START Provided data

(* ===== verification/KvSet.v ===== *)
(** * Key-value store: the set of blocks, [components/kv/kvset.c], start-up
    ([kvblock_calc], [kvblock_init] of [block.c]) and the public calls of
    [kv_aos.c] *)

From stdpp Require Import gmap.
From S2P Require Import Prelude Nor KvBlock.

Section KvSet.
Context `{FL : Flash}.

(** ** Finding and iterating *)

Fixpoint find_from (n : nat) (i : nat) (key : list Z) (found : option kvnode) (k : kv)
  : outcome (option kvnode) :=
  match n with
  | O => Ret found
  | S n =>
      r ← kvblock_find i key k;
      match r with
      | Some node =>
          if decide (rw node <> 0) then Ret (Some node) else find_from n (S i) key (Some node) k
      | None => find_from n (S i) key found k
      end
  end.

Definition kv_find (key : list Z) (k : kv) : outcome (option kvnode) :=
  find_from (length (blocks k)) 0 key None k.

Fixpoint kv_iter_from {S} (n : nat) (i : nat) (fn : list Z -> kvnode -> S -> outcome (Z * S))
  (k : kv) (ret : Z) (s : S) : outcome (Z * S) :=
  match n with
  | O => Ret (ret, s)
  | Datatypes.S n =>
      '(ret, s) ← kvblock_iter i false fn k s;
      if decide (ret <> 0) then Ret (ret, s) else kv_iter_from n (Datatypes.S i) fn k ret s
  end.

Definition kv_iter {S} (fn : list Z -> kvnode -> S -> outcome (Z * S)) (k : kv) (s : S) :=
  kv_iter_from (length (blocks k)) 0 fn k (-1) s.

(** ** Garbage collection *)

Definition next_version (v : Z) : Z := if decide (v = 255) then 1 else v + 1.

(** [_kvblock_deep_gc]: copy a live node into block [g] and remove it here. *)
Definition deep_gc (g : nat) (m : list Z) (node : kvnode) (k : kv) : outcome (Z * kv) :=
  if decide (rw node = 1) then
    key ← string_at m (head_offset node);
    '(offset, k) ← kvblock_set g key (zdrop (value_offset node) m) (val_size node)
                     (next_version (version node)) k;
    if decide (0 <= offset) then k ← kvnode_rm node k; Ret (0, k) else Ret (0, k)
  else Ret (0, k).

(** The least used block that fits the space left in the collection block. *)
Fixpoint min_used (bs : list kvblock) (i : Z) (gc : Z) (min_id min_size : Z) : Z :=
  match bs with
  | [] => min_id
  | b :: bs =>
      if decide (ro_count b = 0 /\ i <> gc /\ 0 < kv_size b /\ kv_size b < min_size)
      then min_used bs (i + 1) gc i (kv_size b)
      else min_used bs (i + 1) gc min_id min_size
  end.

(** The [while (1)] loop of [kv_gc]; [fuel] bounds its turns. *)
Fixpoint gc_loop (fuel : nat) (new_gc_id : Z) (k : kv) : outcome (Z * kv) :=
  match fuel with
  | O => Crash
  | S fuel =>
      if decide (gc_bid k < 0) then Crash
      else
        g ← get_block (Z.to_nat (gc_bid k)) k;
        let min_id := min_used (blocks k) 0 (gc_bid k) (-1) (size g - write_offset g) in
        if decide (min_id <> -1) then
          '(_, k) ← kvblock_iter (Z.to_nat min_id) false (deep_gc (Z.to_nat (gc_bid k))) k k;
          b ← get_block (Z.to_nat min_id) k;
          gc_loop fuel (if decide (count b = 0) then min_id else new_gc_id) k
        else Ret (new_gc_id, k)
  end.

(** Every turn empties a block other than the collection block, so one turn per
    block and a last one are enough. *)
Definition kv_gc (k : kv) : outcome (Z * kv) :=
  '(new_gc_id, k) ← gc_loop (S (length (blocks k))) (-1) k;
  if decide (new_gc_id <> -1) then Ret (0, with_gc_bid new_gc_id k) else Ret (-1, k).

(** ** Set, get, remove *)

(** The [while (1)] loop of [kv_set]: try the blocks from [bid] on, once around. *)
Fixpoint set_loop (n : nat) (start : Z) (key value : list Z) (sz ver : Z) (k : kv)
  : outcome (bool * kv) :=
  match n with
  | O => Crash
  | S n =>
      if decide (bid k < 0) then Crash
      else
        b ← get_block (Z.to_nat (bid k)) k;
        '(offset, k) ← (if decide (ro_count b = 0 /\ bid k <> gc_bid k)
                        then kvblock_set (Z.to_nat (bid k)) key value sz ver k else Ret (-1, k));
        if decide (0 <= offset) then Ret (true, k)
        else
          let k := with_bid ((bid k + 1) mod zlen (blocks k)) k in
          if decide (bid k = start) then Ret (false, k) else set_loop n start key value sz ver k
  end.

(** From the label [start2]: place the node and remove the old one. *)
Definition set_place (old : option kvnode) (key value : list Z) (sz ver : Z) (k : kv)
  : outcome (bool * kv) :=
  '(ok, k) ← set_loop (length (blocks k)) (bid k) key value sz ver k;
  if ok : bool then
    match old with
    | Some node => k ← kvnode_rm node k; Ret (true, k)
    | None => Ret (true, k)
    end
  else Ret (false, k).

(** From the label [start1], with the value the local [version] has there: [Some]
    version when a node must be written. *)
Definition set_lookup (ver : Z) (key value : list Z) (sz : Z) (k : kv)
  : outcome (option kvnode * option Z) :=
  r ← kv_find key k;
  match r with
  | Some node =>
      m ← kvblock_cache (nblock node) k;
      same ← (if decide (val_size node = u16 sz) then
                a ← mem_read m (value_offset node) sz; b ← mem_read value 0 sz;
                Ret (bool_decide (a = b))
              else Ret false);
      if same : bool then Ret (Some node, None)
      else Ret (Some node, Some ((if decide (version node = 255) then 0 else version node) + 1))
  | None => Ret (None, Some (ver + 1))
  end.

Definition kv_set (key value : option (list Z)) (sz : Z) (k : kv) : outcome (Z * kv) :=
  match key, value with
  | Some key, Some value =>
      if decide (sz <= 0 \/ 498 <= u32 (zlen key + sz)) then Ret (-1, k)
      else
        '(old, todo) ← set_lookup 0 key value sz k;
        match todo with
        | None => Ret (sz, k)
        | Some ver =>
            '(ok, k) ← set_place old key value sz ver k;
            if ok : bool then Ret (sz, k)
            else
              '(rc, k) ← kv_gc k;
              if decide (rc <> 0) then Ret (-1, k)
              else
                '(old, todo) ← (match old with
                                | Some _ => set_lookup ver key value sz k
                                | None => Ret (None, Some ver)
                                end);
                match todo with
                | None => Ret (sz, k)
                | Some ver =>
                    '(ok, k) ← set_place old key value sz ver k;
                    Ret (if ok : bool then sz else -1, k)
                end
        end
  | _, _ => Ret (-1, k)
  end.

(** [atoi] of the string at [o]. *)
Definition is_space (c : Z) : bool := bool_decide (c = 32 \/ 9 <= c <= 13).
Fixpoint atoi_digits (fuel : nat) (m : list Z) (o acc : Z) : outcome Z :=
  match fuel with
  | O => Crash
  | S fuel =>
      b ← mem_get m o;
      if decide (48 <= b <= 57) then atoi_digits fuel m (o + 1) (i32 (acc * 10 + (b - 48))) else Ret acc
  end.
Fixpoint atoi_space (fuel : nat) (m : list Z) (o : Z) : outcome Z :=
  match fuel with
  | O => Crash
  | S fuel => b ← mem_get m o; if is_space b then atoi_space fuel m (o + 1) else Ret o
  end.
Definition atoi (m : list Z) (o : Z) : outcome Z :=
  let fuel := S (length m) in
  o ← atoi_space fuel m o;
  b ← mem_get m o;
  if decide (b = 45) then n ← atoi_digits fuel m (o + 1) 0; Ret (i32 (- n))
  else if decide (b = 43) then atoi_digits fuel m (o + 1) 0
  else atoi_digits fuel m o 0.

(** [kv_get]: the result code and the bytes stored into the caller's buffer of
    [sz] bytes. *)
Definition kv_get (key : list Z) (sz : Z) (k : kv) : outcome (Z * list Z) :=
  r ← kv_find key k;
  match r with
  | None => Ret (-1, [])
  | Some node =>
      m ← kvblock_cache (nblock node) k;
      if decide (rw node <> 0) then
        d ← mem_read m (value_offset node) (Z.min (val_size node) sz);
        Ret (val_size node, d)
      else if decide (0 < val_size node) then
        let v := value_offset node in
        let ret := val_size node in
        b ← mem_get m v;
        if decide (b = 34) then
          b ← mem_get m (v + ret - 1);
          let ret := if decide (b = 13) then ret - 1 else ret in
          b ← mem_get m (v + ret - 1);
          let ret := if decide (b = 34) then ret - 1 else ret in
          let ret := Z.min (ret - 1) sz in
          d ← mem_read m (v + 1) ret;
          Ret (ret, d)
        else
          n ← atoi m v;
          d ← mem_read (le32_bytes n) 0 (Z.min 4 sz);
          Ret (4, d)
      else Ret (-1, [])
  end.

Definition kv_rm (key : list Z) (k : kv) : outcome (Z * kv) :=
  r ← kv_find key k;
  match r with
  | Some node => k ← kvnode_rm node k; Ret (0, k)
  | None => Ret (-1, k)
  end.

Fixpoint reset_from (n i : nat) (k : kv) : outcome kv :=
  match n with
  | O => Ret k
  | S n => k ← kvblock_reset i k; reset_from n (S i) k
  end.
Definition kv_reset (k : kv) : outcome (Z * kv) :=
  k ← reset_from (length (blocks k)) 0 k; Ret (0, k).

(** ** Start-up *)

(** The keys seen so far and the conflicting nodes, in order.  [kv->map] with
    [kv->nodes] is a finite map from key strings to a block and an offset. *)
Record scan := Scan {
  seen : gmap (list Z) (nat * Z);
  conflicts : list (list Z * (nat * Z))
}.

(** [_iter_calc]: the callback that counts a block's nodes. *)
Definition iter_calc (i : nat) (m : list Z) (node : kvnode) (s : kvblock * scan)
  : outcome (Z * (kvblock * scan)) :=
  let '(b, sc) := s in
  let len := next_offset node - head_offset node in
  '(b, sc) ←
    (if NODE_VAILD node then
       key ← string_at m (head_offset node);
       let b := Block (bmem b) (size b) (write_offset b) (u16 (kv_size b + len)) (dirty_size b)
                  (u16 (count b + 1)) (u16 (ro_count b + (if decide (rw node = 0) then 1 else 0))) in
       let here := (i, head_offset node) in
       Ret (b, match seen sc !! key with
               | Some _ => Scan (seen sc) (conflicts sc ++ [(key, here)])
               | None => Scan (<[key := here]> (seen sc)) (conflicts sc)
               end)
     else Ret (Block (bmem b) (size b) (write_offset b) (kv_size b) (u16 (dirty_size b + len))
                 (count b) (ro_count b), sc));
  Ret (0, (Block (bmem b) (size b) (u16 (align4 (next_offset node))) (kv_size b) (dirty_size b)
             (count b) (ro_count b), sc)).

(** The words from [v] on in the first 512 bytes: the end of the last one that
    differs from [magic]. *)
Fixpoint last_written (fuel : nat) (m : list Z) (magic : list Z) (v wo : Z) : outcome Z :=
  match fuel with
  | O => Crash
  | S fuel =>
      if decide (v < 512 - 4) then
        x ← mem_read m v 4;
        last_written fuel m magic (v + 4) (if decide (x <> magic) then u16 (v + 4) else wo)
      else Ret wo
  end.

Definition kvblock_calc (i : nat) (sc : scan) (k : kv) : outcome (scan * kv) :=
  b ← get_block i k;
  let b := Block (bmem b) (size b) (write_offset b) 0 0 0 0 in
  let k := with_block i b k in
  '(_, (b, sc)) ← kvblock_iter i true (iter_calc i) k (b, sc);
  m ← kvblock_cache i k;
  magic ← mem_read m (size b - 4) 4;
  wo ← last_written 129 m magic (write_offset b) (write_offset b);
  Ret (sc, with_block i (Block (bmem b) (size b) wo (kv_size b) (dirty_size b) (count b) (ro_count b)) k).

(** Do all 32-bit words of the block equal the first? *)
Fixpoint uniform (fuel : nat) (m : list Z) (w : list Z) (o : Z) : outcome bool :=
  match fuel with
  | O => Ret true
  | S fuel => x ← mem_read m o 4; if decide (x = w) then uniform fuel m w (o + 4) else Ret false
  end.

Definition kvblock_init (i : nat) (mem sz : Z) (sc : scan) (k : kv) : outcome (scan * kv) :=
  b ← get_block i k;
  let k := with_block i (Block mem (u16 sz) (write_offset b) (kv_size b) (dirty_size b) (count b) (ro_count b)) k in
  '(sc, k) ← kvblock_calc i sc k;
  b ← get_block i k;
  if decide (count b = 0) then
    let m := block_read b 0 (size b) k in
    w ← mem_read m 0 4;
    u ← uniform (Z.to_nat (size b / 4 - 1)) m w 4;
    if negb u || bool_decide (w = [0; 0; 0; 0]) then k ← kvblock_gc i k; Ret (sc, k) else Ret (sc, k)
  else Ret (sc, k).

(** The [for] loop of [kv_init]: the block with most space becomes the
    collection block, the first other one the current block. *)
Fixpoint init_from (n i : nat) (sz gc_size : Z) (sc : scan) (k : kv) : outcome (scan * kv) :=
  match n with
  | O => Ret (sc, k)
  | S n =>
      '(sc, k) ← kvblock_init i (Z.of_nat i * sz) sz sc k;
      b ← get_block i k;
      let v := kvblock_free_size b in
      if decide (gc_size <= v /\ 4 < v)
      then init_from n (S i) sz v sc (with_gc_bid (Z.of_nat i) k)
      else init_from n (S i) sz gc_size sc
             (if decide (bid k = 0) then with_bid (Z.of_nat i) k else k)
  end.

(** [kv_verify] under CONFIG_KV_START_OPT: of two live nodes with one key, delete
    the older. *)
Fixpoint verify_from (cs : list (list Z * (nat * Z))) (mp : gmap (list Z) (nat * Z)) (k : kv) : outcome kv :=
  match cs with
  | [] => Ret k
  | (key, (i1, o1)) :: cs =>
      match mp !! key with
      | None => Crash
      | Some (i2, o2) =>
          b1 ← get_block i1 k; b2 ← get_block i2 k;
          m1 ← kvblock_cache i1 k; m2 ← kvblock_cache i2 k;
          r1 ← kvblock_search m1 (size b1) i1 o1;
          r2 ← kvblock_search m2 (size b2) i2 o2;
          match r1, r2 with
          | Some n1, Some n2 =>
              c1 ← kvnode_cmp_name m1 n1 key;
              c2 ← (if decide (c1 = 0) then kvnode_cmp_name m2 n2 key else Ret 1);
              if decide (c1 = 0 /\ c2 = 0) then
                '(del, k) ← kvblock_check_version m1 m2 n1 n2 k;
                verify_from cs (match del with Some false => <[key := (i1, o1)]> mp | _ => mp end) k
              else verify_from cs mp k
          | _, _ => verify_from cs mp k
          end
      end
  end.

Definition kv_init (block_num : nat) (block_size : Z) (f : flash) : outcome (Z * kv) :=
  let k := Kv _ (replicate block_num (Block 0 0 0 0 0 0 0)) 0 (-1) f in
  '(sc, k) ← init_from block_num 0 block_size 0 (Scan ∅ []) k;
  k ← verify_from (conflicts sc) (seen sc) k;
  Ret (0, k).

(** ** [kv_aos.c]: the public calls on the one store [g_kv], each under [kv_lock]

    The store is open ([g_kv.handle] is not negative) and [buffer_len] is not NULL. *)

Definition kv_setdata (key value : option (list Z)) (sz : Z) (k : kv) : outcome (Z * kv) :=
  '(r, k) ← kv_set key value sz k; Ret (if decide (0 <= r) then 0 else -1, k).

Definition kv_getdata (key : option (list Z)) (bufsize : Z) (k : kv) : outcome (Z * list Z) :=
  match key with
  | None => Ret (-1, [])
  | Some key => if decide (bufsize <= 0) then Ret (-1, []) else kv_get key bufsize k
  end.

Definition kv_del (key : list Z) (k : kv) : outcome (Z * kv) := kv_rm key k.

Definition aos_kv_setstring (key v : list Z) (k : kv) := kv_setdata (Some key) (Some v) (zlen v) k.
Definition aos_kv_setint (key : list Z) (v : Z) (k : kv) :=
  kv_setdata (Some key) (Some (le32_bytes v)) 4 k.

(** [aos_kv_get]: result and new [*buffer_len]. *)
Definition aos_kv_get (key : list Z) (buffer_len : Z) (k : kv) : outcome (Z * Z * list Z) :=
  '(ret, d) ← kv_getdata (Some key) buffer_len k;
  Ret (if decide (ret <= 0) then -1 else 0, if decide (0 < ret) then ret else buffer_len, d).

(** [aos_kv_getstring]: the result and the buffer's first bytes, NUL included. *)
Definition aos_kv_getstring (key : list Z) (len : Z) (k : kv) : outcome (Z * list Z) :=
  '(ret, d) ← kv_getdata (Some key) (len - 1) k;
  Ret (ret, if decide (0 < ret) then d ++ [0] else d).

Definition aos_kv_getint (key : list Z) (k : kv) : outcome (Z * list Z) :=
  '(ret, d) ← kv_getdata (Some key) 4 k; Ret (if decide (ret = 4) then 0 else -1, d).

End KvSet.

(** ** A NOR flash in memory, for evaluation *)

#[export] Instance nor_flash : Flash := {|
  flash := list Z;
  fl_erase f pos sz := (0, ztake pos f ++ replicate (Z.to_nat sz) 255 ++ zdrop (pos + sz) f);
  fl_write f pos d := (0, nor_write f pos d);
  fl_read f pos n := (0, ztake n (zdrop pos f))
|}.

END Provided data

The task — Identify the lines in the entries that hold "true" and return each one.

Solved problem —
        if decide (0 <= offset) then Ret (true, k)
    | Some node => k ← kvnode_rm node k; Ret (true, k)
    | None => Ret (true, k)
  '(_, (b, sc)) ← kvblock_iter i true (iter_calc i) k (b, sc);
  | O => Ret true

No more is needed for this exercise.